In case you were too busy reacting to Time Magazine’s latest Person of the Year, you should know that the European Central Bank (ECB) has just rolled out its monetary policy changes. What’s more, head honcho Mario Draghi has also given a presser afterwards and provided more details.
Here are five things you need to know about their announcements:
QE is still on like Donkey Kong
The ECB hasn’t made any changes to its official interest rates. The refinancing rate is still at 0.0%, the marginal lending rate remains at 0.25%, and the main deposit rate is frozen at -0.40%.
The asset purchasing program (APP), however, is another story. For starters, the ECB will now extend its QE program until December 2017 (APP was previously scheduled to end in March), but scaled down its monthly asset purchases from €80B to €60B starting on April 2017.
More importantly, the ECB has warned that if the economic outlook “becomes less favorable or if financial conditions become inconsistent with further progress towards a sustained adjustment of the path of inflation, the Governing Council intends to increase the programme in terms of size and/or duration.”
Basically, the ECB’s quantitative easing (QE) program is still on like Donkey Kong. The reduction of monthly asset purchases may sound a lot like “tapering,” but Draghi was quick to denounce the label, saying that “the natural way to look at a word like that is to have a policy whereby purchasers would gradually go to zero, and that’s not been discussed or, as a matter of fact, it’s not even been on the table.”
For forex newbies out there, you should know that it’s crucial for accommodative central banks like the ECB to reduce their asset purchases without the markets interpreting the move as “tightening.” This is to prevent sharp reaction on domestic bond prices.
Changes in APP parameters
In a move to calm speculations that the ECB is running out of bonds to buy, Draghi and his team gave themselves a little more room by making adjustments to their APP.

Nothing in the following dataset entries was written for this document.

Definition new_bob : Bob.bob (TreasureMap:=Z) (W:=unit) := Bob.Mk_bob [] tt.

Lemma retrieve_and_decrypt_spec_witness :
  (Bob.retrieve_and_decrypt [inl "m"%string] 0 2%Z None new_bob).1 = Raise UrsulaNotEnoughUrsulas /\
  (Bob.retrieve_and_decrypt [inl "m"%string] 0 1%Z None new_bob).1 = Ok ["m"%string] /\
  Forall2 (fun k c => exists w w', Bob.decrypt_message_kit k w = (Ok c, w'))
    (match (Bob.retrieve [inl "m"%string] 0 1%Z None new_bob).1 with Ok kits => kits | Raise _ => [] end) ["m"%string].
Proof.
  split; [vm_compute; reflexivity|]. split; [vm_compute; reflexivity|].
  destruct (Bob.retrieve_and_decrypt_spec [inl "m"%string] 0 1%Z None new_bob
              (match (Bob.retrieve [inl "m"%string] 0 1%Z None new_bob).1 with Ok kits => kits | Raise _ => [] end)
              (Bob.retrieve [inl "m"%string] 0 1%Z None new_bob).2) as [[_ H]|[_ H]];
    [vm_compute; reflexivity|vm_compute in H; discriminate H|].
  apply (H ["m"%string] (Bob.Mk_bob [(1%Z, 1%Z)] tt)). vm_compute. reflexivity.
Defined.

(** The first call names the right publisher, the second a wrong one. *)
Lemma treasure_map_cache_ignores_publisher_witness :
  (Bob.retrieve [inl "m"%string] 0 1%Z (Some 5) new_bob).1 = Raise ValueError /\
  let s := (Bob.retrieve [inl "m"%string] 0 1%Z (Some 0) new_bob).2 in
  Bob.retrieve [inl "m"%string] 0 1%Z (Some 5) s = Bob.retrieve [inl "m"%string] 0 1%Z (Some 0) s.
Proof.
  split; [vm_compute; reflexivity|]. intros s.
  apply (Bob.treasure_map_cache_ignores_publisher [inl "m"%string] 0 1%Z (Some 0) new_bob
           (match (Bob.retrieve [inl "m"%string] 0 1%Z (Some 0) new_bob).1 with Ok kits => kits | Raise _ => [] end)
           s).
  vm_compute. reflexivity.
Defined.

End CharactersDemo.
(** MessageKit, EncryptedTreasureMap, TreasureMap, RetrievalKit and
    CapsuleFrag: any [Exception] of the two steps is the client's. *)
Definition Base64Native (A : Type) `{!Native A} : field A := {|
  _serialize := base64_serialize;
  _deserialize value :=
    reraise (let? b := base64_deserialize value in from_bytes b) [Exception] InvalidInputData;
|}.

(** [StringList]: a text is split at the commas.  [super()._deserialize] is
    marshmallow's. *)
Definition string_list_deserialize {A} (list_deserialize : list json -> result (list A)) (value : json)
    : result (list A) :=
  match value with
  | JArr l => list_deserialize l
  | JStr s => list_deserialize (JStr <$> split [","%char] s)
  | _ => Raise AttributeError
  end.

(** [PositiveInteger._validate]. *)
Definition positive_integer_validate (value : Z) : result unit :=
  if negb (0 <? value)%Z then Raise InvalidInputData else Ok tt.

(** *** characters/control/specifications/fields *)

(** [bytes.fromhex(value)]. *)
Definition fromhex_value (value : json) : result bytes :=
  match value with JStr s => fromhex s | _ => Raise TypeError end.

Definition Key (PublicKey : Type) `{!Native PublicKey} : field PublicKey := {|
  _serialize value := Ok (JStr (hex (bytes_of value)));
  _deserialize value :=
    reraise (let? b := fromhex_value value in from_bytes b) InvalidNativeDataTypes InvalidInputData;
|}.

(** Only a [str] has [encode]. *)
Definition Label : field bytes := {|
  _serialize value := let? text := decode value in Ok (JStr text);
  _deserialize value := match value with JStr s => Ok s | _ => Raise AttributeError end;
|}.

(** Read as the base64 of the text, written as the text of the bytes. *)
Definition Cleartext : field bytes := {|
  _serialize value := let? text := decode value in Ok (JStr text);
  _deserialize value := match value with JStr s => Ok (b64encode s) | _ => Raise TypeError end;
|}.

(** [DateTime] over maya's [iso8601] and [from_iso8601]. *)
Definition DateTime {MayaDT : Type} (iso8601 : MayaDT -> bytes) (from_iso8601 : json -> result MayaDT)
    : field MayaDT := {|
  _serialize value := Ok (JStr (iso8601 value));
  _deserialize value := reraise (from_iso8601 value) [ParserError] InvalidInputData;
|}.
Definition demo_status (name : string) (text : bytes) : option Z :=
  match (web_handle_request (fun _ => []) (new_web_controller false) (to_bytes name) (WebRequest text (Some [])) [] 5%Z).1 with
  | Returned r => Some r.(status)
  | Threw _ => None
  end.

Example demo_statuses :
  [demo_status "add" (quotes "{'n': 2}"); demo_status "add" (quotes "{'n': 'two'}"); demo_status "add" (quotes "{n");
   demo_status "drop" (quotes "{}"); demo_status "add" (quotes "[1]"); demo_status "sample" (quotes "{'n': 2}")]
  = [Some 200; Some 400; Some 400; Some 400; Some 500; Some 404]%Z.
Proof. by vm_compute. Qed.

(** A batch of two additions: the first is performed and answered, the
    second is not performed. *)
Definition demo_batch : bytes :=
  quotes "[{'jsonrpc': '2.0', 'id': 1, 'method': 'add', 'params': {'n': 2}},".
Definition demo_batch_rest : bytes :=
  quotes " {'jsonrpc': '2.0', 'id': 2, 'method': 'add', 'params': {'n': 3}}]".

Example demo_batch_stops :
  let '(r, s) := rpc_handle_request (fun _ => []) (fun _ => 0%Z) (fun _ => []) (new_rpc_controller false)
                   (demo_batch ++ demo_batch_rest) (RpcState 5%Z []) in
  (match r with Threw e => Some e.(cls) | Returned _ => None end, s.(iface), s.(written))
  = (Some TypeError, 7%Z, [newline :: quotes "{'jsonrpc': '2.0', 'id': '1', 'result': {'total': 7}}"]).
Proof. by vm_compute. Qed.

End ControlDemo.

The ECB can now buy bonds with a yield below its deposit rate (-0.40%). This means that they can now buy bonds for more than their face value, which would effectively incur losses when the bonds mature. The maturity of bonds eligible for the APP is also extended from 2-30 years to 1-30 years, which would allow the ECB to steepen the short-term end of the bond yield curve.
Last but definitely not the least, Eurosystem central banks will accept cash as collateral in their public sector purchase programme (PSPP) facilities starting on December 15 this year.
The goal is to boost activity in the repurchase agreements markets, which took a hit when the ECB hoarded high-quality government bonds, the most used collateral for repo agreements. The limit is set at €50B and the option will be offered at a rate equal to the lower of the rate of the deposit facility minus 30 basis points (ie currently -70 basis points) and the prevailing market repo rate.
Staff projections ≠ ECB’s goals
The ECB has a pretty steep hill to climb before it reaches its goals. See, the ECB staff only estimates inflation to rise by 1.3% in 2016, 1.5% in 2018, and 1.7% in 2019.
When asked if that counted as meeting the ECB target of inflation “below but close to 2.0%,” Draghi said “Not really, so we have to persist.” Meanwhile, GDP will only grow by 1.7% this year and in 2017 before slowing down to 1.6% in 2018 and 2019. Yikes!
The euro reacted as if the ECB added more stimulus
Because that’s what the ECB effectively did even though Draghi tried really hard to satisfy those who want less easing (Germany and other central banks) and those who want more stimulus (everyone else).
EUR/USD hit an intraday high of 1.0873 before market players did the math and came up with more easing than they initially expected and dragged the pair down to 1.0612. Ditto for EUR/JPY, which shot up to 123.36 before falling back down to 121.04 and EUR/GBP, which fell from a high of .8570 to its .8432 closing price.
Draghi can’t call the decision “consensus”
In his presser, Draghi called their decision “very, very broad” consensus, mainly because Germany’s Weidmann dissented to the decision to extend their QE program. If you recall, Germany has been pushing for tighter policies from the ECB, saying that prolonged ultra-loose policies delay critical reforms in the euro zone’s weaker economies.
Back in 2012 Draghi warned that the ECB will do “whatever it takes” to preserve the euro. But after years of spending bajillions of euros and still not meeting their goals, “whatever it takes” now includes being creative in their policy announcements.
They now have to find a way to keep doing what they’re doing while reassuring those who are calling for tapering that they’ll eventually tighten their policies. At the same time, they also have to communicate to those that need stimulus that the ECB will continue to provide support, even as its options are becoming limited.
At the end of the day, we have to judge the ECB’s policies by its actions and, based on the latest set of policy changes, it looks like easier monetary policies are here to stay.